## [What the exercise asks]
Give back only the line containing "read_shapefile Sample.no_floats Sample.polygons_inf" and every line after it through the end of the data below, transcribed exactly.

Dataset entries:
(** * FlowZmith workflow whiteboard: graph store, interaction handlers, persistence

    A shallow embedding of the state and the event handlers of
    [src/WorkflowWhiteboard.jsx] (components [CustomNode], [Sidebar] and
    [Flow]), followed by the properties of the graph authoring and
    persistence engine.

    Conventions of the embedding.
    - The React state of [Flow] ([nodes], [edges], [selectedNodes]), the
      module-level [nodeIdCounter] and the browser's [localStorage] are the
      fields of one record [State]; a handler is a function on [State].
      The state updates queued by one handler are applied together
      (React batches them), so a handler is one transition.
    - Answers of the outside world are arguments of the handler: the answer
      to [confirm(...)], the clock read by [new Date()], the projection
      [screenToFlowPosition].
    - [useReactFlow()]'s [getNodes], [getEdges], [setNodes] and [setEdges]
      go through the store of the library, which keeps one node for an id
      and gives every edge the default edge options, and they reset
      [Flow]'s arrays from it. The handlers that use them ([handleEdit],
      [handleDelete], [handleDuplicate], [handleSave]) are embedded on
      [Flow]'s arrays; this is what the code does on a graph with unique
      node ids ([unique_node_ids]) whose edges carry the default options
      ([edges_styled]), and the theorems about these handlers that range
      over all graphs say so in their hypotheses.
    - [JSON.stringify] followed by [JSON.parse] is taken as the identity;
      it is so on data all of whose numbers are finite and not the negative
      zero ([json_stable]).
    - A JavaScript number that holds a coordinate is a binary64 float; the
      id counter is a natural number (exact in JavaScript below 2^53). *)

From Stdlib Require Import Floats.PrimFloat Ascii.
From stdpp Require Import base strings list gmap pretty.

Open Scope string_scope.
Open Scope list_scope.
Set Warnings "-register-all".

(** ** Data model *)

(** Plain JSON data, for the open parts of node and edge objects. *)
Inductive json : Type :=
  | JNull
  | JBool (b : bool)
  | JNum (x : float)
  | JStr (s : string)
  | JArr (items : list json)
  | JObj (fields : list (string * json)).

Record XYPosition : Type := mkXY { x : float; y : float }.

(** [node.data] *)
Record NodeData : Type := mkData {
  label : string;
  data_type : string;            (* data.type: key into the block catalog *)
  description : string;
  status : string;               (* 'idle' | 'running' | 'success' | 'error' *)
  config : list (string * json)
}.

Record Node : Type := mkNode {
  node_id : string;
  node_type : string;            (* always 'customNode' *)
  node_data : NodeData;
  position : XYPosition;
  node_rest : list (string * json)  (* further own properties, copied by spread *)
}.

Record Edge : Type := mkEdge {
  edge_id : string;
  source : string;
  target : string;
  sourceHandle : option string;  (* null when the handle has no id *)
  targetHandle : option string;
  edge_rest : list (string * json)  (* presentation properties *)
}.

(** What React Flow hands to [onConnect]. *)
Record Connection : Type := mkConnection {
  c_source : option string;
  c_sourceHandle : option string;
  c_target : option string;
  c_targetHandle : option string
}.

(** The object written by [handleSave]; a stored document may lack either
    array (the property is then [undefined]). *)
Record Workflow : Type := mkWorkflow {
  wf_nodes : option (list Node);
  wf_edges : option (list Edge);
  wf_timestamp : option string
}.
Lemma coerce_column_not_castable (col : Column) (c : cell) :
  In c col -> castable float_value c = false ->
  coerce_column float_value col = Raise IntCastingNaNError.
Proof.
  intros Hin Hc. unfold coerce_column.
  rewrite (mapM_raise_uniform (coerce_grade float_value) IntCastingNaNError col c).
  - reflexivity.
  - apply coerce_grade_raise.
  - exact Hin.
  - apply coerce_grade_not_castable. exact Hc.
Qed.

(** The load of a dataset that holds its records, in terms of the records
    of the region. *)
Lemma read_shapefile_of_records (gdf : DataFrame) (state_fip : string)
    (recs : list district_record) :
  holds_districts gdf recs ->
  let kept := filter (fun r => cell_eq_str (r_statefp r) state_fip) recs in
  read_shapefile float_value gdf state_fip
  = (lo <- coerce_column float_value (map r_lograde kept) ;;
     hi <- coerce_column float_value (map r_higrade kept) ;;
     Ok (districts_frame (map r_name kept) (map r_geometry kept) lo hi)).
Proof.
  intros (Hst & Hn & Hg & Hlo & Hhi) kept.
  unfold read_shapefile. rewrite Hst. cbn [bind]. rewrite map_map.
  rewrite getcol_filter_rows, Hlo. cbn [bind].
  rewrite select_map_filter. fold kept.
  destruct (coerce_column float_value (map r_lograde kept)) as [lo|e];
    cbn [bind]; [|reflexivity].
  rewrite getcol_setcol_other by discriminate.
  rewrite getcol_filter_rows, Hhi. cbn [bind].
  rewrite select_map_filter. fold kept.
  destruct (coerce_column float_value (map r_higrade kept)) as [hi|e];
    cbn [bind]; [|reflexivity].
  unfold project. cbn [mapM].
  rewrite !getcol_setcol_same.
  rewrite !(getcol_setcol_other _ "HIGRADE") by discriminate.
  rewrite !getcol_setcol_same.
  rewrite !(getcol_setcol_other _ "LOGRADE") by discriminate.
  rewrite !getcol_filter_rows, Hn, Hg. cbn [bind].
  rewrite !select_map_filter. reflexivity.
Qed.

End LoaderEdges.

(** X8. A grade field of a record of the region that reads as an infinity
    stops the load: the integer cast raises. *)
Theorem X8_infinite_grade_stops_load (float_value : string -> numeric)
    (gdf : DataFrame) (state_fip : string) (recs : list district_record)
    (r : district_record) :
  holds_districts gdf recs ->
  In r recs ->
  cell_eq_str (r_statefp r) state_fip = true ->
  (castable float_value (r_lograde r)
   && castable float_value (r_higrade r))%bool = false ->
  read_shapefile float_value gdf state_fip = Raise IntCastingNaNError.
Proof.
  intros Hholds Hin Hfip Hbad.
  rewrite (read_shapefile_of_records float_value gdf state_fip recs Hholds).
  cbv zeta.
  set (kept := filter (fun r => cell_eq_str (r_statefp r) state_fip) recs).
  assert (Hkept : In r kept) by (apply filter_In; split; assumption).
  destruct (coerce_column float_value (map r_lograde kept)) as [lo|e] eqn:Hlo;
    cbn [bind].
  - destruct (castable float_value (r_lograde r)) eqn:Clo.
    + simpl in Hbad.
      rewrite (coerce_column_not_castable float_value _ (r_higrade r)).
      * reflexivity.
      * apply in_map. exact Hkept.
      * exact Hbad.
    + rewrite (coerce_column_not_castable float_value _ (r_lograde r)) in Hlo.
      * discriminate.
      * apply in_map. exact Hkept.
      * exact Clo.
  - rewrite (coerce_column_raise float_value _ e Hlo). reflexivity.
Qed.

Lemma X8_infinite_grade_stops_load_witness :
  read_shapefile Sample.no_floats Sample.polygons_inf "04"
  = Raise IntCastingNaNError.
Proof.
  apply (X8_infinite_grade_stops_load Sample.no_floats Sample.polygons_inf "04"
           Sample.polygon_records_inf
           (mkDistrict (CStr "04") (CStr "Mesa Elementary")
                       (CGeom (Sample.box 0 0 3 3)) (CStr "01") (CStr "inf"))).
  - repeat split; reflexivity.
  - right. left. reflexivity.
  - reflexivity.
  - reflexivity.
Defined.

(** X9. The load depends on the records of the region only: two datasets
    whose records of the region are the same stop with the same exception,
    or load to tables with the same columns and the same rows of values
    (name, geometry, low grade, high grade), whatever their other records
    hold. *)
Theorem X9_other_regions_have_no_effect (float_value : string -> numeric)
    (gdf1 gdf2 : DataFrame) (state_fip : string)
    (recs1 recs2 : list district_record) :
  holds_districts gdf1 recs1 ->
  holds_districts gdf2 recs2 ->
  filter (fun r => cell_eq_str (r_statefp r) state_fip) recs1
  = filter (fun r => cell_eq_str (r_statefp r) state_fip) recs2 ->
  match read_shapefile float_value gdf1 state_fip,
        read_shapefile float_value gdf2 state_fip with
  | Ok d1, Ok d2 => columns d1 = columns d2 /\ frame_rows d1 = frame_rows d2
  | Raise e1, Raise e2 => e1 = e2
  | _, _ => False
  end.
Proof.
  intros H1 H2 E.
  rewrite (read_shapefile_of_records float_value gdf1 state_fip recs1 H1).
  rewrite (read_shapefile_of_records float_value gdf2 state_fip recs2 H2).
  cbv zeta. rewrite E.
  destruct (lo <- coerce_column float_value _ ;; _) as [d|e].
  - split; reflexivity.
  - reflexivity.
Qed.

## [Result of the task]
  read_shapefile Sample.no_floats Sample.polygons_inf "04"
  = Raise IntCastingNaNError.
Proof.
  apply (X8_infinite_grade_stops_load Sample.no_floats Sample.polygons_inf "04"
           Sample.polygon_records_inf
           (mkDistrict (CStr "04") (CStr "Mesa Elementary")
                       (CGeom (Sample.box 0 0 3 3)) (CStr "01") (CStr "inf"))).
  - repeat split; reflexivity.
  - right. left. reflexivity.
  - reflexivity.
  - reflexivity.
Defined.

(** X9. The load depends on the records of the region only: two datasets
    whose records of the region are the same stop with the same exception,
    or load to tables with the same columns and the same rows of values
    (name, geometry, low grade, high grade), whatever their other records
    hold. *)
Theorem X9_other_regions_have_no_effect (float_value : string -> numeric)
    (gdf1 gdf2 : DataFrame) (state_fip : string)
    (recs1 recs2 : list district_record) :
  holds_districts gdf1 recs1 ->
  holds_districts gdf2 recs2 ->
  filter (fun r => cell_eq_str (r_statefp r) state_fip) recs1
  = filter (fun r => cell_eq_str (r_statefp r) state_fip) recs2 ->
  match read_shapefile float_value gdf1 state_fip,
        read_shapefile float_value gdf2 state_fip with
  | Ok d1, Ok d2 => columns d1 = columns d2 /\ frame_rows d1 = frame_rows d2
  | Raise e1, Raise e2 => e1 = e2
  | _, _ => False
  end.
Proof.
  intros H1 H2 E.
  rewrite (read_shapefile_of_records float_value gdf1 state_fip recs1 H1).
  rewrite (read_shapefile_of_records float_value gdf2 state_fip recs2 H2).
  cbv zeta. rewrite E.
  destruct (lo <- coerce_column float_value _ ;; _) as [d|e].
  - split; reflexivity.
  - reflexivity.
Qed.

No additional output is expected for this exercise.